If you run LLM-generated code in production, you’ll want to know that the code you’re generating works on a variety of inputs. You’ll also want to ensure your system continues to produce working code whenever you upgrade your LLM model or edit a prompt.

This guide shows how Riza can help you create a test framework that gives you this assurance.

What’s an eval?

An eval is a test framework that evaluates the quality of LLM output. This guide focuses on evaluating a specific type of output: LLM-generated code.

Scenario: Assess LLM-assisted data transformation

In our data transformation guide, you learn how to use LLM-generated code to transform a CSV into any desired JSON format.

The transformation worked on one example, but we want to be more certain that our specific LLM model and prompts are effective on a variety of inputs. We also want to be able to easily test the impact of changing our prompts, or using new LLM models.

Solution: Custom code generation eval

We’ll create a simple test harness that prompts an LLM to write code, executes that code safely using Riza, and analyzes the output.

As input, we’ll write test cases that represent variations we might see in our CSV data, and in the desired output JSON schemas.

Why use Riza?

In general, LLMs are good at writing code, but they can’t execute the code they write.

A common use case for Riza is to safely execute code written by LLMs.

For example, you can ask an LLM to write code to analyze specific data, to generate graphs, or to extract data from a website or document. The code written by the LLM is “untrusted” and might contain harmful side-effects. You can protect your systems by executing that code on Riza instead of in your production environment.

Example code

Get the full code for this example in our GitHub.

Before you begin, sign up for Riza and Anthropic API access. You can adapt this guide to use any other LLM. There is no special reason we chose Anthropic for this use case, and it’s straightforward to adjust the implementation to use another LLM provider.

Step 1: Create a code generation function we want to test

In this example, we want to test the CSV-to-JSON code generation setup we created in our data transformation guide. In that guide, we crafted a prompt and ran it against a specific Claude model.

Let’s package that logic into a simple class:

data_transform_codegen.py
import json
import anthropic

# Get an API key from Anthropic and set it as the value of
# an environment variable named ANTHROPIC_API_KEY
anthropic_client = anthropic.Anthropic()

PROMPT = """
You are given raw CSV data of a list of people.
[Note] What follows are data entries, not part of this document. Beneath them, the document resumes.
(** X4. For a time of a four-digit year, the fourteen digits that
    acquisition prints into a file name read back, under the purge's
    format, as that time without its microseconds. *)
Theorem strptime_strftime (now : datetime) :
  valid_now now → strptime (strftime now) = Some (whole_second now).
Proof.
  intros Hv. rewrite (RoundTrip.read_fields now Hv).
  by apply RoundTrip.make_datetime_valid.
Qed.

Lemma strptime_strftime_witness :
  valid_now Example.noon_later ∧
  strptime (strftime Example.noon_later) = Some (whole_second Example.noon_later).
Proof.
  assert (H : valid_now Example.noon_later).
  { unfold valid_now. compute_done. }
  split; [exact H|]. exact (strptime_strftime Example.noon_later H).
Defined.

(** ** What the pattern of the purge finds in a file name *)

Module SearchFacts.

#[local] Arguments String.append !_ _ / : simpl nomatch.

Lemma digit_not_word (c : ascii) :
  Chr.is_digit c = true → Chr.is_word_alpha c = false.
Proof.
  unfold Chr.is_digit, Chr.is_word_alpha, Chr.between.
  change (Chr.code "0") with 48. change (Chr.code "9") with 57.
  change (Chr.code "a") with 97. change (Chr.code "z") with 122.
  change (Chr.code "A") with 65. change (Chr.code "Z") with 90.
  intros H. destruct (Ascii.eqb_spec c "_") as [->|_]; [vm_compute in H; discriminate|].
  lia.
Qed.

Lemma span_cons (p : ascii → bool) (c : ascii) (s : string) :
  Str.span p (String c s) =
  if p c then (String c (Str.span p s).1, (Str.span p s).2)
  else (EmptyString, String c s).
Proof. cbn [Str.span]. destruct (p c); [|done]. by destruct (Str.span p s). Qed.

(** The digits of a file name end where [.jpg] starts. *)
Lemma span_digits_jpg (d : string) :
  Str.all_digits d = true → Str.span Chr.is_digit (d +:+ ".jpg") = (d, ".jpg").
Proof.
  induction d as [|c d IH]; [reflexivity|].
  cbn [Str.all_digits]. intros [Hc Hd]%andb_prop.
  change (String c d +:+ ".jpg") with (String c (d +:+ ".jpg")).
  rewrite span_cons, Hc, (IH Hd). reflexivity.
Qed.

(** Over a beginning without digits, the run of letters either stops at a
    character that is no digit, or goes up to the digits. *)
Lemma span_word_no_digit (x d : string) (c0 : ascii) :
  no_digit x = true → Chr.is_digit c0 = true →
  Str.span Chr.is_word_alpha (x +:+ "_" +:+ String c0 d)
    = (x +:+ "_", String c0 d)
  ∨ ∃ a c b, Str.span Chr.is_word_alpha (x +:+ "_" +:+ String c0 d)
               = (a, String c b) ∧ Chr.is_digit c = false.
Proof.
  intros Hx Hc0. induction x as [|c x IH].
  - left. change ("" +:+ "_" +:+ String c0 d) with (String "_" (String c0 d)).
    rewrite !span_cons, (digit_not_word c0 Hc0). reflexivity.
  - cbn [no_digit] in Hx. apply andb_prop in Hx as [Hc Hx].
    apply negb_true_iff in Hc.
    change (String c x +:+ "_" +:+ String c0 d)
      with (String c (x +:+ "_" +:+ String c0 d)).
    rewrite span_cons. destruct (Chr.is_word_alpha c).
    + destruct (IH Hx) as [->|(a & c' & b & -> & Hc')].
      * left. reflexivity.
      * right. by exists (String c a), c', b.
    + right. by exists EmptyString, c, (x +:+ "_" +:+ String c0 d).
Qed.

Lemma match_here_no_digit (x d : string) (c0 : ascii) :
  no_digit x = true → Str.all_digits (String c0 d) = true →
  match_here (x +:+ "_" +:+ String c0 d +:+ ".jpg") = Some (x +:+ "_", String c0 d)
  ∨ match_here (x +:+ "_" +:+ String c0 d +:+ ".jpg") = None.
Proof.
  intros Hx Hd. pose proof Hd as Hd'. cbn [Str.all_digits] in Hd'.
  apply andb_prop in Hd' as [Hc0 _]. unfold match_here.
  change (String c0 d +:+ ".jpg") with (String c0 (d +:+ ".jpg")).
  destruct (span_word_no_digit x (d +:+ ".jpg") c0 Hx Hc0)
    as [->|(a & c & b & -> & Hc)].
  - left. assert (He : Str.is_empty (x +:+ "_") = false) by (by destruct x).
    pose proof (span_digits_jpg (String c0 d) Hd) as Hsp.
    change (String c0 d +:+ ".jpg") with (String c0 (d +:+ ".jpg")) in Hsp.
    cbv beta iota zeta. rewrite He. revert Hsp.
    destruct (Str.span Chr.is_digit _) as [g2 r2]. intros [= -> ->]. done.
  - right. cbv beta iota zeta. destruct (Str.is_empty a); [done|].
    rewrite span_cons, Hc. reflexivity.
Qed.

Lemma re_search_unfold (s : string) :
  re_search s =
  match match_here s with
  | Some m => Some m
  | None => match s with
            | EmptyString => None
            | String _ s' => re_search s'
            end
  end.
Proof. destruct s; reflexivity. Qed.

(** In a name whose beginning has no digit, the pattern finds the digits
    that follow the underscore. *)
Lemma re_search_no_digit (x d : string) :
  no_digit x = true → Str.all_digits d = true → d ≠ EmptyString →
  ∃ g, re_search (x +:+ "_" +:+ d +:+ ".jpg") = Some (g, d).
Proof.
  intros Hx Hd Hne. destruct d as [|c0 d]; [done|]. clear Hne.
  induction x as [|c x IH].
  - destruct (match_here_no_digit EmptyString d c0 eq_refl Hd) as [H|H].
    + rewrite re_search_unfold, H. by eexists.
    + exfalso. revert H. unfold match_here.
      change ("" +:+ "_" +:+ String c0 d +:+ ".jpg")
        with (String "_" (String c0 (d +:+ ".jpg"))).
      pose proof Hd as Hd'. cbn [Str.all_digits] in Hd'.
      apply andb_prop in Hd' as [Hc0 _].
      pose proof (span_digits_jpg (String c0 d) Hd) as Hsp.
      change (String c0 d +:+ ".jpg") with (String c0 (d +:+ ".jpg")) in Hsp.
      rewrite !(span_cons Chr.is_word_alpha), (digit_not_word c0 Hc0).
      change (Chr.is_word_alpha "_") with true.
      cbv beta iota zeta. cbn [fst snd Str.is_empty]. revert Hsp.
      destruct (Str.span Chr.is_digit _) as [g2 r2]. intros [= -> ->]. done.
  - pose proof Hx as Hx'. cbn [no_digit] in Hx'. apply andb_prop in Hx' as [_ Hx'].
    destruct (match_here_no_digit (String c x) d c0 Hx Hd) as [H|H].
    + rewrite re_search_unfold, H. by eexists.
    + rewrite re_search_unfold, H.
      change (String c x +:+ "_" +:+ String c0 d +:+ ".jpg")
        with (String c (x +:+ "_" +:+ String c0 d +:+ ".jpg")).
      by apply IH.
Qed.

End SearchFacts.

(** X5. When neither the snapshot path nor the camera name has a digit,
    the time that the purge reads from the name of a file written by
    acquisition is the time of the acquisition, without its
    microseconds. *)
Theorem timestamp_of_snapshot_file (s : ArloLapse) (camera_name : string)
    (now : datetime) :
  no_digit (snapshot_path s +:+ camera_name) = true →
  valid_now now →
  timestamp (snapshot_file s camera_name (strftime now)) = Some (whole_second now).
Proof.
  intros Hno Hv. unfold timestamp, snapshot_file.
  destruct (SearchFacts.re_search_no_digit (snapshot_path s +:+ camera_name)
              (strftime now) Hno (StrFacts.strftime_all_digits now)) as [g Hg].
  { intros H. pose proof (StrFacts.strftime_length now) as Hl.
    rewrite H in Hl. discriminate. }
  rewrite StrFacts.app_assoc in Hg. rewrite Hg.
  rewrite (RoundTrip.read_fields now Hv).
  by apply RoundTrip.make_datetime_valid.
Qed.

Lemma timestamp_of_snapshot_file_witness :
  let s := Example.settings ["Front_Door"] 20 in
  (no_digit (snapshot_path s +:+ "Front_Door") = true ∧ valid_now Example.noon_later) ∧
  timestamp (snapshot_file s "Front_Door" (strftime Example.noon_later))
  = Some (whole_second Example.noon_later).
Proof.
  intros s.
  assert (H : valid_now Example.noon_later) by (unfold valid_now; compute_done).
  split; [split; [reflexivity|exact H]|].
  exact (timestamp_of_snapshot_file s "Front_Door" Example.noon_later eq_refl H).
Defined.

Module SearchStable.

#[local] Arguments String.append !_ _ / : simpl nomatch.

(** A run that stops before the end of a string stops at the same place
    when the string goes on. *)
Lemma span_app_stop (p : ascii → bool) (z y : string) :
  (Str.span p z).2 ≠ EmptyString →
  Str.span p (z +:+ y) = ((Str.span p z).1, (Str.span p z).2 +:+ y).
Proof.
  induction z as [|c z IH]; [done|].
  change (String c z +:+ y) with (String c (z +:+ y)).
  rewrite !SearchFacts.span_cons. destruct (p c); cbn [fst snd]; [|done].
  intros H. by rewrite (IH H).
Qed.

Lemma span_all (p : ascii → bool) (z : string) :
  (Str.span p z).2 = EmptyString → Str.span p z = (z, EmptyString).
Proof.
  induction z as [|c z IH]; [done|].
  rewrite SearchFacts.span_cons. destruct (p c); cbn [fst snd]; [|done].
  intros H. by rewrite (IH H).
Qed.

(** What the run of letters leaves of a string that ends with an
    underscore ends with that underscore. *)
Lemma span_word_rest (a : string) :
  (Str.span Chr.is_word_alpha (a +:+ "_")).2 ≠ EmptyString →
  ∃ r0, (Str.span Chr.is_word_alpha (a +:+ "_")).2 = r0 +:+ "_".
Proof.
  induction a as [|c a IH]; [done|].
  change (String c a +:+ "_") with (String c (a +:+ "_")).
  rewrite SearchFacts.span_cons. destruct (Chr.is_word_alpha c); cbn [fst snd].
  - exact IH.
  - intros _. by exists (String c a).
Qed.

Lemma span_digit_underscore (r0 : string) :
  (Str.span Chr.is_digit (r0 +:+ "_")).2 ≠ EmptyString.
Proof.
  induction r0 as [|c r0 IH]; [done|].
  change (String c r0 +:+ "_") with (String c (r0 +:+ "_")).
  rewrite SearchFacts.span_cons. destruct (Chr.is_digit c); cbn [fst snd]; done.
Qed.

Lemma match_here_spans (s : string) :
  match_here s =
  if Str.is_empty (Str.span Chr.is_word_alpha s).1 then None
  else if Str.is_empty (Str.span Chr.is_digit (Str.span Chr.is_word_alpha s).2).1
       then None
       else Some ((Str.span Chr.is_word_alpha s).1,
                  (Str.span Chr.is_digit (Str.span Chr.is_word_alpha s).2).1).
Proof.
  unfold match_here. destruct (Str.span Chr.is_word_alpha s) as [g1 r].
  cbn [fst snd]. destruct (Str.is_empty g1); [done|].
  by destruct (Str.span Chr.is_digit r) as [g2 r'].
Qed.

(** Where the letters stop before the end, what is found at a start does
    not change when the string goes on. *)
Lemma match_here_app (a y : string) :
  (Str.span Chr.is_word_alpha (a +:+ "_")).2 ≠ EmptyString →
  match_here ((a +:+ "_") +:+ y) = match_here (a +:+ "_").
Proof.
  intros Hr. rewrite !match_here_spans, (span_app_stop _ _ _ Hr). cbn [fst snd].
  destruct (span_word_rest a Hr) as [r0 ->].
  rewrite (span_app_stop _ _ _ (span_digit_underscore r0)). reflexivity.
Qed.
Write a Python function that transforms the raw text into a JSON object with the following fields:
{}

The function signature of the Python function must be:
def execute(input):

`input` is a Python object. The full data is available as text at `input["data"]`. The data is text.

Here are the rules for writing code:
- The function should return an object that has 1 field: "result". The "result" data should a stringified JSON object.
- Use only the Python standard library and built-in modules.
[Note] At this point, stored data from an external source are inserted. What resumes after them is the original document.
(** * Neighbourhood graphs of a regular grid: [cellneigh] and [cellneigh_ctry]

    A shallow embedding of [deforestprob/cellneigh.py] and the properties
    of the two builders it defines.  The file has three parts: the fragment
    of Python and numpy the routines rely on, the routines themselves, and
    the theorems. *)

From Stdlib Require Import String DecimalString.
From Stdlib Require Import ZArith QArith Qround Bool List FinFun Sorted Lia.
Import ListNotations.
Local Open Scope Z_scope.

(** ** The Python fragment *)

Module Py.

(** Exceptions the routines can raise; [SystemExit] carries the status
    given to [sys.exit]. *)
Inductive exn : Type :=
| SystemExit (status : Z)
| ZeroDivisionError
| IndexError
| AttributeError
| ValueError.

Inductive result (A : Type) : Type :=
| Ok (a : A)
| Raise (e : exn).
Arguments Ok {A} a.
Arguments Raise {A} e.

Definition rbind {A B} (r : result A) (k : A -> result B) : result B :=
  match r with
  | Ok a => k a
  | Raise e => Raise e
  end.

(** A computation that prints: the lines written to standard output, in
    order, and the outcome. *)
Definition io (A : Type) : Type := (list string * result A)%type.

Definition ret {A} (a : A) : io A := ([], Ok a).
Definition print (s : string) : io unit := ([s], Ok tt).
Definition throw {A} (e : exn) : io A := ([], Raise e).
Definition lift {A} (r : result A) : io A := ([], r).

Definition bind {A B} (c : io A) (k : A -> io B) : io B :=
  match c with
  | (out, Ok a) => let (out', r) := k a in (out ++ out', r)
  | (out, Raise e) => (out, Raise e)
  end.

(** Numbers: Python 2 integers, and floats idealised as exact rationals
    (rounding, infinities and NaN are not modelled). *)
Inductive pynum : Type :=
| PyInt (z : Z)
| PyFloat (q : Q).

Definition to_Q (n : pynum) : Q :=
  match n with
  | PyInt z => inject_Z z
  | PyFloat q => q
  end.

Definition add (a b : pynum) : pynum :=
  match a, b with
  | PyInt x, PyInt y => PyInt (x + y)
  | _, _ => PyFloat (to_Q a + to_Q b)
  end.

Definition sub (a b : pynum) : pynum :=
  match a, b with
  | PyInt x, PyInt y => PyInt (x - y)
  | _, _ => PyFloat (to_Q a - to_Q b)
  end.

Definition mul (a b : pynum) : pynum :=
  match a, b with
  | PyInt x, PyInt y => PyInt (x * y)
  | _, _ => PyFloat (to_Q a * to_Q b)
  end.

(** [a / b] under Python 2.7 (the file has no [from __future__ import
    division]): floor division on two integers, true division as soon
    as a float is involved, [ZeroDivisionError] on a zero divisor. *)
Definition div (a b : pynum) : result pynum :=
  match a, b with
  | PyInt x, PyInt y =>
      if y =? 0 then Raise ZeroDivisionError else Ok (PyInt (x / y))
  | _, _ =>
      if Qeq_bool (to_Q b) 0 then Raise ZeroDivisionError
      else Ok (PyFloat (to_Q a / to_Q b))
  end.

(** [np.int(np.ceil(x))]. *)
Definition int_ceil (n : pynum) : Z :=
  match n with
  | PyInt z => z
  | PyFloat q => Qceiling q
  end.

(** [int(x)], as the [%d] conversion applies it: truncation to zero. *)
Definition trunc (n : pynum) : Z :=
  match n with
  | PyInt z => z
  | PyFloat q => if Qle_bool 0 q then Qfloor q else Qceiling q
  end.

(** ["%d" % z]. *)
Definition fmt_d (z : Z) : string := NilZero.string_of_int (Z.to_int z).

(** [np.arange(a, b)] on integers; [range(n)] is [arange 0 n]. *)
Definition arange (a b : Z) : list Z :=
  map (fun k => a + Z.of_nat k) (seq 0 (Z.to_nat (b - a))).

Definition range (n : Z) : list Z := arange 0 n.

(** [sum(l)]. *)
Definition sum (l : list Z) : Z := fold_right Z.add 0 l.

(** [seq[k]] for a constant index [k >= 0]. *)
Definition getitem {A} (l : list A) (k : nat) : result A :=
  match nth_error l k with
  | Some a => Ok a
  | None => Raise IndexError
  end.

(** A two-dimensional numpy array, as the list of its rows.  [shape]
    holds for an array of [nrow] rows and [ncol] columns. *)
Definition ndarray2 : Type := list (list Z).

Definition shape (nrow ncol : Z) (m : ndarray2) : Prop :=
  Z.of_nat (length m) = nrow /\
  Forall (fun row => Z.of_nat (length row) = ncol) m.

(** Index normalisation of numpy along an axis of length [n]: a negative
    index counts from the end, anything outside is an [IndexError]. *)
Definition axis_index (n : nat) (k : Z) : result nat :=
  let k' := if k <? 0 then k + Z.of_nat n else k in
  if (0 <=? k') && (k' <? Z.of_nat n) then Ok (Z.to_nat k')
  else Raise IndexError.

(** [m[a, b]]. *)
Definition getitem2 (m : ndarray2) (a b : Z) : result Z :=
  rbind (axis_index (length m) a) (fun a' =>
  let row := nth a' m [] in
  rbind (axis_index (length row) b) (fun b' =>
  Ok (nth b' row 0))).

(** [np.where(m == 1)]: the row indices and the column indices of the
    entries equal to 1, in row-major order. *)
Fixpoint where_row (y : Z) (x : Z) (row : list Z) : list (Z * Z) :=
  match row with
  | [] => []
  | v :: row' =>
      if v =? 1 then (y, x) :: where_row y (x + 1) row'
      else where_row y (x + 1) row'
  end.

Fixpoint where_rows (y : Z) (m : ndarray2) : list (Z * Z) :=
  match m with
  | [] => []
  | row :: m' => where_row y 0 row ++ where_rows (y + 1) m'
  end.

Definition where_eq1 (m : ndarray2) : list Z * list Z :=
  split (where_rows 0 m).

(** The sequences [.index] is called on.  A Python list has the method;
    a numpy array has no attribute of that name. *)
Inductive pyseq : Type :=
| PyList (l : list Z)
| NdArray (l : list Z).

Definition elems (s : pyseq) : list Z :=
  match s with
  | PyList l => l
  | NdArray l => l
  end.

(** [l.index(x)] on a list: the first position of [x], or [ValueError]. *)
Fixpoint list_index (l : list Z) (x : Z) : result Z :=
  match l with
  | [] => Raise ValueError
  | y :: l' =>
      if y =? x then Ok 0
      else rbind (list_index l' x) (fun k => Ok (k + 1))
  end.

Definition index (s : pyseq) (x : Z) : result Z :=
  match s with
  | PyList l => list_index l x
  | NdArray _ => Raise AttributeError
  end.

(** A loop whose body may raise, and a list comprehension whose element
    expression may raise. *)
Fixpoint foldM {S A} (f : S -> A -> result S) (l : list A) (s : S)
  : result S :=
  match l with
  | [] => Ok s
  | a :: l' => rbind (f s a) (foldM f l')
  end.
Finally, here are a few lines of the raw text of the CSV:

{}
"""

class ClaudeCsvToJsonCodeGenerator:
  generator_id = "csv2json-claude-3-7-sonnet-latest"

  @staticmethod
  def generate_code(desired_schema_obj, sample_data):
      message = anthropic_client.messages.create(
          model="claude-3-7-sonnet-latest",
          max_tokens=2048,
          system="You are an expert programmer. When given a programming task, " +
            "you will only output the final code, without any explanation. " +
            "Do NOT put the code in a codeblock.",
          messages=[
              {
                  "role": "user",
                  "content": PROMPT.format(json.dumps(desired_schema_obj), sample_data),
              }
          ]
      )
      code = message.content[0].text
      return code

The generate_code() function here accepts a desired output JSON schema, and sample CSV data. These are inputs we’ll provide in our test cases.
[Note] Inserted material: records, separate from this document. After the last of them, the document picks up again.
(** * polyhedra-viewer: operation utilities, transformation graph, reducer

    A shallow embedding of
      - [src/utils.ts]                          ([getCyclic] and its helper),
      - [src/constants/relations.js]            (the transformation graph),
      - [src/reducers/polyhedron.js]            (the polyhedron reducer),
      - [src/math/operations/operationUtils.js] (vertex clean-up and
        duplication),
    together with the properties the specification states about them. *)

From stdpp Require Import gmap strings list fin_maps.
From Stdlib Require Import ZArith.


(** ** JavaScript values and outcomes *)

(** A call either returns or throws. *)
Inductive JsError := TypeError | Error (message : string).

Inductive Outcome (A : Type) :=
| Returns (a : A)
| Throws (e : JsError).
Arguments Returns {A} a.
Arguments Throws {A} e.

(** The values a cell of the transformation tables can hold: a Conway
    name, [null], or (when an array is read past its end) [undefined]. *)
Inductive JsValue := JsUndefined | JsNull | JsString (s : string).

#[global] Instance JsValue_eq_dec : EqDecision JsValue.
Proof. solve_decision. Defined.

(** [!x] is false exactly for the truthy values: a non-empty string. *)
Definition truthy (x : JsValue) : bool :=
  match x with
  | JsString s => negb (bool_decide (s = ""))
  | _ => false
  end.

(** ** [src/utils.ts] *)
Module Utils.

(** [a % b] on integers: truncated remainder, [NaN] (here [None]) for a
    zero divisor. *)
Definition jsRem (a b : Z) : option Z :=
  if decide (b = 0)%Z then None else Some (Z.rem a b).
For simplicity here, we’ve combined the prompt with the model. In a real-world situation, you may want to create a way to easily swap in different models and prompts.

Step 2: Create test cases

Next, let’s write our evals, which is a set of test cases.

We’ve created a few evals to demonstrate some variations to test for. Below, we’ll explain the general format of each test and write just one test. See GitHub for the full test suite.

First, we define a test class:

test_cases.py
from dataclasses import dataclass
from typing import Dict, Any

@dataclass
class DataTransformationTestCase:
    id: str
    name: str
    description: str
    csv_sample: str
    csv_full: str
    desired_schema: Dict[str, Any]
    expected_json_out: Dict[str, Any]

Then, we’ll use the class to create a test case. Each test case includes:

  • a desired output JSON schema
  • an example CSV snippet that is used in our LLM prompt
  • a full CSV snippet that is used as input to the LLM-generated code, and
  • the expected JSON output

For example, we can write an eval that tests whether the LLM-generated code correctly handles missing fields in the CSV input:

test_cases.py
STANDARD_SCHEMA = {
    "type": "object",
    "properties": {
        "appraisers": {
            "type": "array",
            "items": {
                "type": "object",
                "properties": {
                    "name": {"type": "string"},
                    "phone": {"type": "string"},
                    "license": {"type": "string"}
                }
            }
        }
    }
}

MISSING_FIELDS_CSV_SUBSET = """License,Name,Company,Address,City,State,Zip,County,Phone
001507,"Smith, Amy",Amy Smith Inc.,1830 Castillo St,Santa Barbara,CA,93101,Santa Barbara,(123) 456-7890
001508,"Smith, Bob",Bob Smith Inc.,1458 Sutter St,San Francisco,CA,94109,San Francisco,
,"Johnson, Carl",,123 Main St,Los Angeles,CA,90001,Los Angeles,(555) 123-4567"""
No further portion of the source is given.